THE PROBLEM
Extract, from the listing that follows, each line containing the word "writes".

DATA SUPPLIED
(* ===== verification/Prelude.v ===== *)
(** * krabitls: a verification development

    krabitls is a TLS 1.3 and DTLS 1.3 client for microcontrollers, written in Rust
    without an allocator.  This library models the client, from the byte-level framing
    up to the connected sessions, and proves the theorems numbered C1, C2, ... in the
    files below.  All paths are relative to [krabitls/src/].

    ** The program and its parts

    A TLS connection writes a ClientHello ([lib.rs]), derives keys from the ServerHello
    ([connection.rs], [hkdf.rs]), decrypts the server's flight record by record
    ([aead.rs], [reassembler.rs]), checks the certificate chain with a caller-supplied
    strategy ([traits/verify_strategy.rs], [backends/pinned_roots.rs]), the host name
    ([identity.rs]), the CertificateVerify and the Finished ([server_flight.rs]), answers
    with its own flight ([client_flight.rs]) and enters the data phase.  The engine
    ([client/engine.rs]) drives these steps over two buffers without doing any I/O; the
    stream ([client/stream.rs]) moves bytes between the engine and a transport.
    The DTLS client ([dtls/client.rs]) does the same over datagrams, with its own framing
    ([dtls/framing.rs], [dtls/record.rs]), hello messages ([dtls/handshake.rs]),
    reassembly ([dtls/reassembly.rs]), anti-replay window ([dtls/replay.rs]) and
    acknowledgements ([dtls/ack.rs]).

    ** Files

    - [Prelude]: results, machine integers, byte slices, big-endian encodings, the state
      monad [SM] with its weakest preconditions, tactics and hint databases.
    - [Deps]: the third-party crates [heapless] and [subtle] as type classes.
    - [Bytecopy] ([bytecopy.rs]), [Consts] ([consts.rs]).
    - [Replay], [Ack], [Framing], [DtlsReassembly], [DtlsRecord], [DtlsHello]: one file
      per module of [dtls/], under the same name.
    - [Aead] ([aead.rs]): TLS record protection.  [Hkdf] ([hkdf.rs], [traits/hkdf.rs]):
      both key schedules and the transcript hash.
    - [TlsHello] ([lib.rs], [errors.rs]): the ClientHello writer and ServerHello parser.
    - [Cert] ([traits/cert.rs], [traits/verify_provider.rs], [traits/verify_strategy.rs]):
      certificate views, prepared verifiers, [SafeStrategy].  [PinnedRoots]
      ([backends/pinned_roots.rs]): the pinned-root strategy.  [Identity] ([identity.rs],
      [backends/tlv.rs]): the DER walker and host name matching.  [TlvCert]
      ([backends/tlv_cert.rs]): the X.509 parser over the walker; [TlvCertSpec]: the
      grammar it accepts, and the parser as an instance of [CertParser].
    - [Kx] ([traits/kx.rs]): the key-exchange interface.  [KxGroups] ([backends/ecdhe.rs],
      [backends/ecdhe_x25519.rs], [backends/mlkem.rs], [backends/rustcrypto.rs]): its
      instances, X25519, P-256 and the X25519MLKEM768 hybrid.
    - [ServerFlight] ([server_flight.rs]), [Reassembler] ([reassembler.rs]),
      [ClientFlight] ([client_flight.rs], [traits/client_auth.rs]).
    - [EcdsaSig] ([backends/ecdsa_verify.rs], [backends/client_auth.rs]): the DER form of
      ECDSA signatures.  [SigBackends] ([backends/rsa_verify.rs], [ecdsa_verify.rs],
      [mldsa_verify.rs], [rustcrypto.rs]): the verifiers, an instance of [VerifierBackend].
      [ClientSign] ([backends/client_auth.rs]): the signers, instances of [ClientAuth].
      [PinTrust] ([backends/pin_or_self_signed.rs]): the pin-or-self-signed strategy.
    - [Connection] ([connection.rs]): the typestates of the TLS client.
    - [Engine] ([client/engine.rs], [client/scratch.rs], [client/error.rs]): the state
      machine between the transport and the typestates, its invariant and its framing.
      [EngineData]: the data phase over arbitrary bytes from the transport.
      [EngineHandshake]: the handshake, and the invariant kept by every operation.
    - [Stream] ([client/stream.rs], [client/transport.rs], [client/config.rs]): the
      blocking client over a transport.  [StreamSpec]: its methods as runs of the engine's
      data phase, and progress.  [StreamConnect]: [TlsStream::connect].
    - [DtlsSession] ([dtls/client.rs], [dtls/transport.rs], [dtls/stream.rs]): the
      connected DTLS session.  [DtlsHandshake] ([dtls/client.rs], [dtls/keys.rs]):
      [DtlsClient::connect].

    ** Conventions

    A Rust call returns [Ok], [Err] or panics; [outcome] keeps the three apart, so that a
    theorem "never panics" says that every index, every [copy_from_slice] and every
    [unwrap] is in range.  Release-mode arithmetic is modelled: [usize] additions that the
    code checks are [checked_add], [u64] counters wrap, casts truncate; [debug_assert!] is
    left out.  [usize] is 32 bits or wider (class [Usize]).  A mutable buffer is a value
    passed in and returned; where a function reports an error and no later result depends
    on the contents of the buffer, the buffer is not returned.  A const generic or a Cargo feature is an
    argument ([Features], [RsaWidth]).  Functions that the code takes as traits (AEAD
    ciphers, HKDF, key exchange, signature verifiers, certificate parser, clock, random
    source, transports, signers) are type classes with the documented behaviour as laws,
    and each class has a concrete instance at which the witnesses evaluate.
    Constant-time comparison is modelled by its result; timing is out of scope, and so is
    zeroization on drop.

    Loops without a structural argument take fuel.  The fuel is the length of the input
    that each round shortens (parsers), the number of rounds the source's own loop
    counter allows (retransmissions, ACK bits), or an argument (the loops that wait for
    the network: the DTLS receive loop, and [read], [try_read] and the handshake loop of
    the stream, which return [None] while they have not finished).  Otherwise running out
    of fuel is [Panic], so the "never panics" theorems also show that the fuel is enough;
    for the loops that wait, termination is a theorem of its own about a link that stops
    delivering, with the number of rounds it takes.

    ** What the theorems show

    - Framing and codecs: writers emit exactly the specified wire form and parsers accept
      exactly it (round trips; exact acceptance for the TLS hellos, the server flight,
      certificate chains, canonical DER).
    - Records: round trip; only authentic records open; nonces do not repeat.
    - Reassembly: the result is independent of order, duplication, overlap and cutting.
    - Key schedules: each derivation equals the RFC's formula.
    - Certificates: the X.509 parser accepts exactly a grammar of encodings, its three
      walks agree, and the CA constraints it reports are in the certificate.
    - Backends: the verifiers, signers and key-exchange groups of the crate implement the
      interfaces that the handshakes rely on, exactly: which keys and signatures are
      accepted, that an ECDSA signature has one wire form, that the client's signatures
      verify, and that both sides of the hybrid exchange derive one secret.  A pin accepts
      the pinned key and nothing else; a self-signed certificate is alone and signs itself.
    - Authentication: an accepted chain is a signed, valid path to an anchor; an accepted
      flight carries a valid signature and MAC over the transcript; a DTLS session, and the
      data phase of a TLS connection, exist only after both; the engine reports the end of
      the handshake only then, for any bytes the transport delivers and any calls of the
      wrapper.
    - The engine: its invariant is kept by every operation and its events mean what they
      say; in the data phase the application reads exactly the application data of
      authentic consecutive records, and the transport is given exactly the records of
      what was written, across key updates and fragmented post-handshake messages.
    - The stream: [connect] returns a stream only when the server has answered the hello of
      the configuration and is authenticated; reads and writes of a connected stream are
      the channel of the engine's data phase; the loops return, and the internal errors of
      the stream are not reachable.
    - Sessions: nothing is delivered twice, coalesced records come out in order, the
      resend budget and the sequence numbers are respected, receiving terminates.

    ** Not modelled

    Third-party cryptography (hashes, curves, RSA, ML-KEM, ML-DSA, AEAD ciphers) is behind
    the classes named above, and the files that only name it are left out: the HKDF and AEAD
    adapters ([backends/jedisct.rs], part of [backends/rustcrypto.rs]), the aliases of
    [bigint.rs], the zeroizing newtypes of [newtype.rs].  The alternative X.509 parser
    ([backends/der_cert.rs]) decodes with the [der] and [x509-cert] crates, whose behaviour
    would be its content.  Tests, fixtures, the command line clients and the footprint
    binaries are test code or I/O. *)
From Stdlib Require Export ZArith Lia.
From stdpp Require Export base numbers option list.

Declare Scope krabi_scope.
Delimit Scope krabi_scope with krabi.
Open Scope Z_scope.
Open Scope krabi_scope.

RESPONSE FOR THIS EXERCISE
    A TLS connection writes a ClientHello ([lib.rs]), derives keys from the ServerHello
      the configuration and is authenticated; reads and writes of a connected stream are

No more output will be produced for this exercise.